• [Exercise goal]:
Begin at the first line below and copy each line exactly, ending with the line where "[generateWithSchema] and those" appears.

────

(** * Kairon AI: the structured-generation client, the search history and the
    spaced-repetition scheduler

    A shallow embedding of [services/geminiService.ts] (the functions built on
    [generateWithSchema] and those that return text), of the [SemanticSearch]
    and [StudyPlanner] pages, of the notifications of [AppContext], of the
    tab shown by [MainContent], and of the scheduler the specification
    describes.

    JavaScript strings are carried by [string]; run-time values that come out
    of [JSON.parse] are carried by [Json]; a promise is carried by its
    outcome, and [console.error] by a log that is threaded along. *)

From Stdlib Require Import Ascii QArith Qminmax Qround Lqa.
From stdpp Require Import base tactics option list strings gmap pretty.

Local Open Scope list_scope.
Local Open Scope string_scope.
Local Set Warnings "-register-all".

(** ** JavaScript values *)

Module Js.

(** A number as its decimal literal [(-1)^negative * mantissa * 10^exp10];
    the value is the IEEE double nearest to it. *)
Record JsNumber := mkNumber { negative : bool; mantissa : N; exp10 : Z }.

(** The values [JSON.parse] produces. An object is the list of its own
    properties, each key once; nothing below depends on their order. *)
Inductive Json :=
| JNull
| JBool (b : bool)
| JNumber (n : JsNumber)
| JString (s : string)
| JArray (items : list Json)
| JObject (members : list (string * Json)).

(** A decimal rounds to [+0] or [-0] when its magnitude is at most half the
    least subnormal double, [2^-1075] (ties go to the even neighbour, zero). *)
Definition rounds_to_zero (n : JsNumber) : bool :=
  (mantissa n =? 0)%N
  || ((exp10 n <? 0)%Z
      && (Z.of_N (mantissa n) * 2 ^ 1075 <=? 10 ^ (- exp10 n))%Z).

(** [ToBoolean]: [null], [false], zero and the empty string are falsy. *)
Definition truthy (v : Json) : bool :=
  match v with
  | JNull => false
  | JBool b => b
  | JNumber n => negb (rounds_to_zero n)
  | JString s => negb (bool_decide (s = ""))
  | JArray _ => true
  | JObject _ => true
  end.

(** [Array.isArray]. *)
Definition Array_isArray (v : Json) : bool :=
  match v with JArray _ => true | _ => false end.

(** Own property of an object ([None] is [undefined]). *)
Fixpoint own_property (members : list (string * Json)) (key : string)
  : option Json :=
  match members with
  | [] => None
  | (k, v) :: rest => if bool_decide (k = key) then Some v
                      else own_property rest key
  end.

(** [v?.key] for a key that no prototype defines (such as [flashcards],
    [mcqs], [snippets]): [undefined] on [null], on primitives and on arrays,
    the own property on objects. *)
Definition optional_get (v : Json) (key : string) : option Json :=
  match v with
  | JObject members => own_property members key
  | _ => None
  end.

(** [x || d] where [x] may be [undefined]. *)
Definition or_default (x : option Json) (d : Json) : Json :=
  match x with
  | Some v => if truthy v then v else d
  | None => d
  end.

(** The built-ins of the host the code calls. [JSON.parse] answers [None]
    where it throws a [SyntaxError]; [JSON.stringify] is only applied to an
    array of strings. *)
Class Platform := {
  String_trim : string → string;
  String_toLowerCase : string → string;
  JSON_parse : string → option Json;
  JSON_stringify : list string → string
}.
(** A course with five sections at positions 0..4, and two of its
    sections filled with three and two items. *)
Definition five_sections : DB :=
  set_course_items (fun _ =>
    [sample_item "a0" "s0" "c1" 0; sample_item "a1" "s0" "c1" 1;
     sample_item "a2" "s0" "c1" 2;
     sample_item "b0" "s1" "c1" 0; sample_item "b1" "s1" "c1" 1])
  (set_course_sections (fun _ =>
    [sample_section "s0" "c1" 0; sample_section "s1" "c1" 1;
     sample_section "s2" "c1" 2; sample_section "s3" "c1" 3;
     sample_section "s4" "c1" 4])
  (set_courses (fun _ => [sample_course "c1" PUBLISHED]) empty_db)).

(** The same content under a course that has been archived. *)
Definition archived_sections : DB :=
  set_courses (fun _ => [sample_course "c1" ARCHIVED]) five_sections.

(** A store with one category and nothing else. *)
Definition one_category : DB :=
  set_course_categories (fun _ => [mkCategory "cat-1" 0]) empty_db.


(** A five-section course, a create without a position, and two moves to
    positions in use. *)
Definition moves_in_range : list SectionRequest :=
  [CreateCourse (mkCourseCreate "Curso" "C1" "cat-1" TOPICS 4) sample_admin "t0";
   CreateSection "u" (CourseSectionCreate_of_request "Tema" None "u") sample_admin "t1";
   MoveSection "u" "---u" 0 sample_admin "t2";
   MoveSection "u" "-u" 4 sample_admin "t3"].
(** C5. A fail event whose title is in the index starts a lookup that
    records the fallback location of the matched case: from the start of
    its declared range to column 100 of the same line. When a lookup
    completes with nothing (the text has no occurrence of the pattern, or
    the source map could not be loaded) the message attached to the case
    has a location, and it is that fallback. *)
Theorem fallback_location (out : OutputChannel) (pending : gmap string TestCase)
    (cancelled : bool) (inputs : list Input) :
  let st := deliver_all h (scanTestOutput out new_TestRunOptions pending cancelled) inputs in
  (∀ info tcase,
     subscribed st = true → tests st !! fullTitle info = Some tcase →
     inflight (deliver h st (Mocha (MochaFail info))) =
       inflight st ++
         [{| if_tcase := tcase; if_info := info;
             if_testFirstLine :=
               new_Location (tc_uri tcase)
                 (OfRange
                    (new_Range (range_start (tc_range tcase))
                       (new_Position (pos_line (range_start (tc_range tcase))) 100))) |}])
  ∧ (∀ k task,
       inflight st !! k = Some task →
       (tryDeriveLocation h (stack_or_err (if_info task))).2 = None →
       ∃ msg,
         appendMessage_calls (req (deliver h st (LocationDerived k))) =
           appendMessage_calls (req st) ++ [(if_tcase task, msg)] ∧
         location msg =
           Some (new_Location (tc_uri (if_tcase task))
                   (OfRange
                      (new_Range (range_start (tc_range (if_tcase task)))
                         (new_Position
                            (pos_line (range_start (tc_range (if_tcase task)))) 100)))))
  ∧ (∀ text, ¬ has_location_pattern text → (tryDeriveLocation h text).2 = None)
  ∧ (∀ text fileUri line col e,
       LocationRe.exec text = Some (fileUri, line, col) →
       load_source_map h fileUri = Throw e →
       (tryDeriveLocation h text).2 = None).
Proof.
  intros st. split; [|split; [|split]].
  - intros info tcase Hsub Htc. simpl. now rewrite Hsub, Htc.
  - intros k task Hk Hnone.
    assert (fallbacks_recorded st) as Hinv.
    { apply fallbacks_recorded_deliver_all. intros task' Hin.
      destruct cancelled; inversion Hin. }
    destruct (deliver_LocationDerived st k task Hk) as (Hmsg & _).
    eexists. split; [exact Hmsg|]. simpl. rewrite Hnone. simpl.
    rewrite (Hinv task) by (eapply list_elem_of_lookup_2, Hk). reflexivity.
  - intros text Hno. apply LocationReFacts.exec_None in Hno.
    unfold tryDeriveLocation. now rewrite Hno.
  - intros text fileUri line col e Hex Hload.
    unfold tryDeriveLocation. now rewrite Hex, Hload.
Qed.

(** C10. The callback that completes a failure is not guarded: whatever
    the state of the scan, settled or not, it appends the message and
    sets the case to [Failed]. So after a matched fail event followed by
    a cancellation, a runner error or the end event, the scan is settled
    with no state set yet, and the completion of the lookup still sets the
    case to [Failed]. *)
Theorem late_failure_mutates_case :
  (∀ st k task,
     inflight st !! k = Some task →
     let st' := deliver h st (LocationDerived k) in
     setState_calls (req st') =
       setState_calls (req st) ++ [(if_tcase task, Failed, duration (if_info task))]
     ∧ (∃ msg, appendMessage_calls (req st') =
                 appendMessage_calls (req st) ++ [(if_tcase task, msg)])
     ∧ settled st' = settled st)
  ∧ (∀ out pending info tcase terminal v,
       pending !! fullTitle info = Some tcase →
       settles_with terminal = Some v →
       let st1 :=
         deliver_all h (scanTestOutput out new_TestRunOptions pending false)
           [Mocha (MochaFail info); terminal] in
       settled st1 = Some v
       ∧ setState_calls (req st1) = []
       ∧ appendMessage_calls (req st1) = []
       ∧ setState_calls (req (deliver h st1 (LocationDerived 0))) =
           [(tcase, Failed, duration info)]
       ∧ ∃ msg, appendMessage_calls (req (deliver h st1 (LocationDerived 0))) =
                  [(tcase, msg)]).
Proof.
  split.
  - intros st k task Hk st'.
    destruct (deliver_LocationDerived st k task Hk) as (Hmsg & Hstate & Hset & _).
    split; [exact Hstate|]. split; [eauto | exact Hset].
  - intros out pending info tcase terminal v Htc Hterm st1.
    assert (inflight st1 !! 0 = Some {| if_tcase := tcase; if_info := info;
                                         if_testFirstLine := testFirstLine tcase |}
            ∧ settled st1 = Some v ∧ setState_calls (req st1) = []
            ∧ appendMessage_calls (req st1) = []) as (Hk & Hset & Hs & Hm).
    { subst st1. simpl. rewrite Htc. simpl.
      destruct terminal as [| e | str | [| i | i |] | k]; try discriminate;
        injection Hterm as <-; simpl; auto. }
    destruct (deliver_LocationDerived st1 0 _ Hk) as (Hmsg & Hstate & _).
    rewrite Hs in Hstate. rewrite Hm in Hmsg. simpl in Hstate, Hmsg.
    repeat split; eauto.
Qed.

End ScannerClaims.

(** ** Run coordinator *)

Section Coordinator.
Variable h : Host.

Lemma deliver_show_calls (st : Scan) (i : Input) :
  show_calls (outputChannel (deliver h st i)) = show_calls (outputChannel st).
Proof.
  destruct i as [| e | str | [| info | info |] | k]; simpl;
    try (destruct (subscribed st); [|reflexivity]);
    unfold resolve; simpl;
    repeat match goal with
           | |- context [match ?x with _ => _ end] => destruct x; simpl
           end; auto.
Qed.

Lemma deliver_all_show_calls (st : Scan) (inputs : list Input) :
  show_calls (outputChannel (deliver_all h st inputs)) = show_calls (outputChannel st).
Proof.
  revert st. induction inputs as [|i inputs IH]; intros st; [reflexivity|].
  now rewrite deliver_all_cons, IH, deliver_show_calls.
Qed.

Lemma after_scan_show_calls (outcome : TestResultState) (ch : OutputChannel) :
  show_calls (after_scan outcome ch) =
    if TestResultState_eqb outcome Skipped then show_calls ch else S (show_calls ch).
Proof. unfold after_scan. now destruct outcome. Qed.

Lemma TestResultState_eqb_eq (a b : TestResultState) :
  TestResultState_eqb a b = true ↔ a = b.
Proof. destruct a, b; simpl; split; congruence. Qed.

(** C7. Once the scan has settled, the coordinator shows the log exactly
    when the outcome is not [Skipped]. Every run returns; its outcome is
    that of the first input that settles the scan, so the log is shown
    when that input is a runner error and is not shown when it is the end
    event, whatever failures came before it, or a cancellation. *)
Theorem log_shown_unless_skipped :
  (∀ outcome ch,
     (show_calls (after_scan outcome ch) = S (show_calls ch) ↔ outcome ≠ Skipped)
     ∧ (show_calls (after_scan outcome ch) = show_calls ch ↔ outcome = Skipped)
     ∧ lines (after_scan outcome ch) = lines ch)
  ∧ (∀ now out req_tests cancelled inputs,
       ∃ st,
         runTests h now out req_tests cancelled inputs = Some st ∧
         settled st =
           (if cancelled then Some Skipped else head (omap settles_with inputs)) ∧
         show_calls (outputChannel st) =
           match settled st with
           | Some Skipped | None => show_calls out
           | Some _ => S (show_calls out)
           end)
  ∧ (∀ now out req_tests before e after,
       Forall (λ i, settles_with i = None) before →
       ∃ st,
         runTests h now out req_tests false (before ++ RunnerError e :: after) = Some st ∧
         settled st = Some Errored ∧
         show_calls (outputChannel st) = S (show_calls out))
  ∧ (∀ now out req_tests before after,
       Forall (λ i, settles_with i = None) before →
       ∃ st,
         runTests h now out req_tests false (before ++ Mocha MochaEnd :: after) = Some st ∧
         settled st = Some Skipped ∧
         show_calls (outputChannel st) = show_calls out).
Proof.
  assert (∀ now out req_tests cancelled inputs,
       ∃ st,
         runTests h now out req_tests cancelled inputs = Some st ∧
         settled st =
           (if cancelled then Some Skipped else head (omap settles_with inputs)) ∧
         show_calls (outputChannel st) =
           match settled st with
           | Some Skipped | None => show_calls out
           | Some _ => S (show_calls out)
           end) as Hrun.
  { intros now out req_tests cancelled inputs. unfold runTests.
    unfold getPendingTestMap.
    destruct (getPendingTestMap_trace_total req_tests) as (b & -> & _). simpl.
    set (out' := appendLine _ _).
    set (st := deliver_all h _ inputs).
    pose proof (scan_settled_value h out' new_TestRunOptions (titleMap b) cancelled inputs)
      as Hset. fold st in Hset.
    assert (show_calls (outputChannel st) = show_calls out) as Hshow.
    { subst st. rewrite deliver_all_show_calls. now destruct cancelled. }
    eexists. split; [reflexivity|].
    destruct (settled st) as [o|] eqn:Ho; simpl; rewrite ?Ho.
    - split; [exact Hset|]. rewrite after_scan_show_calls, Hshow. now destruct o.
    - split; [exact Hset | exact Hshow]. }
  assert (∀ before i after v,
            Forall (λ i, settles_with i = None) before → settles_with i = Some v →
            head (omap settles_with (before ++ i :: after)) = Some v) as Hfirst.
  { intros before i after v Hbefore Hi.
    induction Hbefore as [|x before Hx _ IH]; simpl; [now rewrite Hi | now rewrite Hx]. }
  split; [|split; [exact Hrun | split]].
  - intros outcome ch. rewrite after_scan_show_calls.
    repeat split; destruct outcome; simpl; try congruence; try lia; reflexivity.
  - intros now out req_tests before e after Hbefore.
    destruct (Hrun now out req_tests false (before ++ RunnerError e :: after))
      as (st & Hst & Hset & Hshow).
    rewrite (Hfirst before (RunnerError e) after Errored Hbefore eq_refl) in Hset.
    exists st. rewrite Hset in Hshow. auto.
  - intros now out req_tests before after Hbefore.
    destruct (Hrun now out req_tests false (before ++ Mocha MochaEnd :: after))
      as (st & Hst & Hset & Hshow).
    rewrite (Hfirst before (Mocha MochaEnd) after Skipped Hbefore eq_refl) in Hset.
    exists st. rewrite Hset in Hshow. auto.
Qed.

────

• [Response]:
(** * Kairon AI: the structured-generation client, the search history and the
    spaced-repetition scheduler

    A shallow embedding of [services/geminiService.ts] (the functions built on
    [generateWithSchema] and those that return text), of the [SemanticSearch]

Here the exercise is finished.